The Benefits of Hard Work
After Northwood Elementary and Welborn Middle, Leslie chose to go to Kearns Academy because she wanted to become a certified nursing assistant. She also liked Kearns because she could take classes at GTCC, too.
She has taken a dozen classes at GTCC and gotten a jump start on college because of the dual enrollment.
Heather Jones, Kearns’ counselor, helped Leslie navigate her college schedule. Her English teacher, Gary Gray, helped her navigate her life. Gray, a teacher with 16 years of experience, answered her questions about schoolwork, college and beyond.
“He was somebody I could talk to and depend on,” Leslie says. “He was always there for you, especially when I wasn’t comfortable talking to my parents about schoolwork. He was somebody you could understand.”
As she edges toward college, Leslie also understands her parents and their journey.
They came together as a couple from northern Mexico more than 20 years ago. They wanted to find a better life and start a family. First came Leslie. Then came Alex, now an eighth-grader at Ferndale Middle School.
Leslie will now become the first in her family to graduate from high school and head to college.

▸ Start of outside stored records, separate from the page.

(* ===== verification/Executor.v ===== *)
(** * internal/executor/executor.go: one Job in one MicroVM

    The executor's methods as programs of a state and error monad over the
    fields of the Go struct.  What the Scheduler, the Host Registry, the Exec
    Agents, the transport and gitlab-runner answer is an argument; what the
    executor does to them is recorded, call by call, in [ex_trace], and what
    it writes to the Job log in [ex_log].

    Handles, leases of Host clients and transports are named by numbers.  The
    Provider's clock and the wall clock are the same clock, as in production,
    and the goroutine that turns a closed channel into a cancelled context is
    part of the time at which that context ends. *)
From Stdlib Require Import Ascii.
From S2P Require Import Prelude GoModel ConfigTypes ConfigDefaults PoolTypes SchedTypes Base64 PathMatch GoStrings Shell HostEnv GoContext.

Definition KindSSH : string := "ssh".
Definition KindAgentExec : string := "agent-exec".
Definition readyPollInterval : duration := 500 * millisecond.
Definition expiryWait : duration := 5 * second.
Definition DefaultShellName : string := "bash".

Definition buildErr (reason : JobFailureReason) (msg : string) (causes : list xerror) : xerror :=
  XBuild (XWrap msg causes) reason 0.

(** ** Data *)
Record Handle := { h_id : Z; h_alloc : Allocation }.
Record Data := { d_Reservation : option Reservation; d_Handle : option Handle }.

Record Timeouts := { to_Prepare : duration; to_GracefulKill : duration; to_Transport : duration }.
(** The provider's settings and the dependencies that are plain data. *)
Record provider := {
  pv_Timeouts : Timeouts; pv_KeepOnFailure : bool; pv_CacheConfigured : bool;
  pv_transport : string; pv_agents : bool; pv_httpCacheVars : gset string;
  pv_Env : option HostServices; pv_Inventory : option (string -> option HostEntry) }.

“Knowing that helps me stay motivated,” she says. “I’m thankful for my parents’ sacrifice. They came to build a future for themselves and their future children. Now, my brother and I will have an opportunity to get a degree and do something we want to do. They wanted to make us happy.”
Are you?
Yes, Leslie says.
“I didn’t think I could do a full-time job and maintain my grades,” she says. “But I did, and it shows I can do pretty much anything I want to if I’m motivated. I’ve put in a lot of hard work. It’ll pay off eventually.”